(* ===== verification/IntMath.v ===== *)
(** * Integer helpers (src/gem5/src/base/intmath.hh)

    The templates at their unsigned instances; [ts] is [sizeof(T)]. *)

From S2P Require Import Prelude Bitfield.
#[local] Open Scope Z_scope.

(** One line of [floorLog2]: [if (ts >= lim && (ux & m)) { y += s; ux >>= s; }]. *)
Definition flog_step (ts lim m s : Z) (st : Z * Z) : Z * Z :=
  let '(y, ux) := st in
  if (lim <=? ts) && negb (Z.land ux m =? 0) then (y + s, Z.shiftr ux s) else (y, ux).

Definition floorLog2 (ts x : Z) : res Z :=
  if 0 <? x then
    let st := flog_step ts 8 0xffffffff00000000 32 (0, x) in
    let st := flog_step ts 4 0x00000000ffff0000 16 st in
    let st := flog_step ts 2 0x000000000000ff00 8 st in
    let st := flog_step ts 0 0x00000000000000f0 4 st in
    let st := flog_step ts 0 0x000000000000000c 2 st in
    let '(y, ux) := st in
    Ok (if negb (Z.land ux 0x2 =? 0) then y + 1 else y)
  else Abort AssertFailed.

Definition ceilLog2 (ts n : Z) : res Z :=
  if 0 <? n then
    if n =? 1 then Ok 0
    else l ← floorLog2 ts (n - 1); mret (l + 1)
  else Abort AssertFailed.

Definition isPowerOf2 (n : Z) : bool :=
  negb (n =? 0) && (Z.land n (u64 (n - 1)) =? 0).

(** [(a + b - 1) / b] on [uint64_t]; a zero divisor is undefined. *)
Definition divCeil (a b : Z) : res Z :=
  if b =? 0 then Abort UndefinedBehavior else Ok (u64 (a + b - 1) / b).

(** [mulUnsigned] for types of at most 32 bits, [w] bits wide: (high, low). *)
Definition mulUnsigned32 (w val_a val_b : Z) : Z * Z :=
  let product := u64 (val_a * val_b) in
  ((Z.shiftr product w) mod 2 ^ w, product mod 2 ^ w).

Definition mulUnsignedManual (val_a val_b : Z) : Z * Z :=
  let low := u64 (val_a * val_b) in
  let A := u32 (Z.shiftr val_a 32) in
  let a := u32 val_a in
  let B := u32 (Z.shiftr val_b 32) in
  let b := u32 val_b in
  let ab := u64 (a * b) in
  let Ab := u64 (A * b) in
  let aB := u64 (a * B) in
  let AB := u64 (A * B) in
  let c1 := u32 (Z.shiftr ab 32) in
  let c2 := u64 (Z.shiftr c1 1 + Z.shiftr Ab 1 + Z.shiftr aB 1) in
  let c2 := u64 (c2 + Z.shiftr (Z.land c1 1 + Z.land Ab 1 + Z.land aB 1) 1) in
  let c2 := Z.shiftr c2 31 in
  (u64 (AB + c2), low).

(** The [__uint128_t] branch of [mulUnsigned]. *)
Definition mulUnsigned64 (val_a val_b : Z) : Z * Z :=
  let val := (val_a * val_b) mod 2 ^ 128 in
  (u64 (Z.shiftr val 64), u64 val).

(** Signed values are their two's-complement words; [neg] tells the sign. *)
Definition neg64 (x : Z) : bool := 2 ^ 63 <=? x.
Definition signed64 (x : Z) : Z := if neg64 x then x - 2 ^ 64 else x.

Definition mulSignedManual (val_a val_b : Z) : Z * Z :=
  let '(u_high, u_low) := mulUnsigned64 val_a val_b in
  let u_high := if neg64 val_a then u64 (u_high - val_b) else u_high in
  let u_high := if neg64 val_b then u64 (u_high - val_a) else u_high in
  (u_high, u_low).

(** The [__int128_t] branch of [mulSigned]. *)
Definition mulSigned64 (val_a val_b : Z) : Z * Z :=
  let val := signed64 val_a * signed64 val_b in
  (u64 (Z.shiftr val 64), u64 val).

Definition roundUp (val align : Z) : res Z :=
  if isPowerOf2 align then
    let mask := u64 (align - 1) in
    Ok (Z.land (u64 (val + mask)) (not64 mask))
  else Abort AssertFailed.

Definition roundDown (val align : Z) : res Z :=
  if isPowerOf2 align then
    let mask := u64 (align - 1) in
    Ok (Z.land val (not64 mask))
  else Abort AssertFailed.

Definition log2i (value : Z) : res Z :=
  if isPowerOf2 value && (0 <? value) then Ok (ctz32 value) else Abort AssertFailed.

(** ** Logarithms *)

Lemma land_high_bits ux s :
  0 < s → 0 ≤ ux < 2 ^ (2 * s) →
  Z.land ux (Z.shiftl (Z.ones s) s) = Z.shiftl (Z.shiftr ux s) s.
Proof.
  intros Hs Hu. apply Z.bits_inj'. intros i Hi.
  rewrite Z.land_spec, !Z.shiftl_spec by done. destruct (Z.lt_ge_cases i s).
  { rewrite !(Z.testbit_neg_r _ (i - s)) by lia. apply andb_false_r. }
  rewrite Z.shiftr_spec, Z.testbit_ones_nonneg by lia.
  replace (i - s + s) with i by lia. destruct (Z.ltb_spec (i - s) s).
  - apply andb_true_r.
  - rewrite <- (Z.mod_small ux (2 ^ (2 * s))) by done.
    by rewrite Z.mod_pow2_bits_high by lia.
Qed.

Lemma flog_step_spec n ts lim m s y ux :
  0 < s → m = Z.shiftl (Z.ones s) s → 0 < ux < 2 ^ (2 * s) →
  (ts < lim → ux < 2 ^ s) → Z.log2 n = y + Z.log2 ux →
  let '(y', ux') := flog_step ts lim m s (y, ux) in
  0 < ux' < 2 ^ s ∧ Z.log2 n = y' + Z.log2 ux' ∧ (ts < lim → ux' = ux).
Proof.
  intros Hs -> Hu Hlim Hn. unfold flog_step. rewrite land_high_bits by lia.
  assert (0 < 2 ^ s) by (apply Z.pow_pos_nonneg; lia).
  assert (Z.shiftr ux s = 0 ↔ ux < 2 ^ s) as Hz.
  { rewrite Z.shiftr_div_pow2, Z.div_small_iff by lia. lia. }
  destruct (decide (ux < 2 ^ s)) as [Hlt|Hge].
  - rewrite (proj2 Hz Hlt), Z.shiftl_0_l. cbn. rewrite andb_false_r. repeat split; lia.
  - assert (Z.shiftl (Z.shiftr ux s) s ≠ 0).
    { rewrite Z.shiftl_eq_0_iff by lia. tauto. }
    destruct (Z.eqb_spec (Z.shiftl (Z.shiftr ux s) s) 0); [done|].
    destruct (Z.leb_spec lim ts); [|lia]. cbn [negb andb].
    assert (s ≤ Z.log2 ux) by (apply Z.log2_le_pow2; lia).
    rewrite Z.log2_shiftr by lia. split; [|split; lia].
    rewrite Z.shiftr_div_pow2 by lia. split.
    + apply Z.div_str_pos. split; [apply Z.pow_pos_nonneg; lia|lia].
    + apply Z.div_lt_upper_bound; [apply Z.pow_pos_nonneg; lia|].
      rewrite <- Z.pow_add_r by lia. replace (s + s) with (2 * s) by lia. lia.
Qed.

Lemma floorLog2_log2 ts x :
  ts ∈ [1; 2; 4; 8] → 0 < x < 2 ^ (8 * ts) → floorLog2 ts x = Ok (Z.log2 x).
Proof.
  intros Hts Hx. assert (ts = 1 ∨ ts = 2 ∨ ts = 4 ∨ ts = 8) as Hts' by set_solver.
  unfold floorLog2. destruct (Z.ltb_spec 0 x); [|lia].
  assert (2 ^ (8 * ts) ≤ 2 ^ 64 ∧ (ts < 8 → 2 ^ (8 * ts) ≤ 2 ^ 32) ∧
          (ts < 4 → 2 ^ (8 * ts) ≤ 2 ^ 16) ∧ (ts < 2 → 2 ^ (8 * ts) ≤ 2 ^ 8)) as (B1 & B2 & B3 & B4).
  { repeat split; intros; apply Z.pow_le_mono_r; lia. }
  pose proof (flog_step_spec x ts 8 0xffffffff00000000 32 0 x) as S1.
  destruct (flog_step ts 8 _ 32 _) as [y1 u1].
  destruct S1 as (R1 & L1 & K1); try (lia || done).
  pose proof (flog_step_spec x ts 4 0x00000000ffff0000 16 y1 u1) as S2.
  destruct (flog_step ts 4 _ 16 _) as [y2 u2].
  destruct S2 as (R2 & L2 & K2); try (lia || done).
  pose proof (flog_step_spec x ts 2 0x000000000000ff00 8 y2 u2) as S3.
  destruct (flog_step ts 2 _ 8 _) as [y3 u3].
  destruct S3 as (R3 & L3 & K3); try (lia || done).
  pose proof (flog_step_spec x ts 0 0x00000000000000f0 4 y3 u3) as S4.
  destruct (flog_step ts 0 0xf0 4 _) as [y4 u4].
  destruct S4 as (R4 & L4 & _); try (lia || done).
  pose proof (flog_step_spec x ts 0 0x000000000000000c 2 y4 u4) as S5.
  destruct (flog_step ts 0 0xc 2 _) as [y5 u5].
  destruct S5 as (R5 & L5 & _); try (lia || done).
  f_equal. rewrite L5. clear -R5.
  assert (u5 = 1 ∨ u5 = 2 ∨ u5 = 3) as [->|[->| ->]] by lia; cbn -[Z.add]; [symmetry; apply Z.add_0_r|done|done].
Qed.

* * * * * * *

YOUR ASSIGNMENT
Give back, verbatim, the lines from the top of the entries above through the line containing "if 0 <? x then".

EXERCISE RESPONSE
(* ===== verification/IntMath.v ===== *)
(** * Integer helpers (src/gem5/src/base/intmath.hh)

    The templates at their unsigned instances; [ts] is [sizeof(T)]. *)

From S2P Require Import Prelude Bitfield.
#[local] Open Scope Z_scope.

(** One line of [floorLog2]: [if (ts >= lim && (ux & m)) { y += s; ux >>= s; }]. *)
Definition flog_step (ts lim m s : Z) (st : Z * Z) : Z * Z :=
  let '(y, ux) := st in
  if (lim <=? ts) && negb (Z.land ux m =? 0) then (y + s, Z.shiftr ux s) else (y, ux).

Definition floorLog2 (ts x : Z) : res Z :=
  if 0 <? x then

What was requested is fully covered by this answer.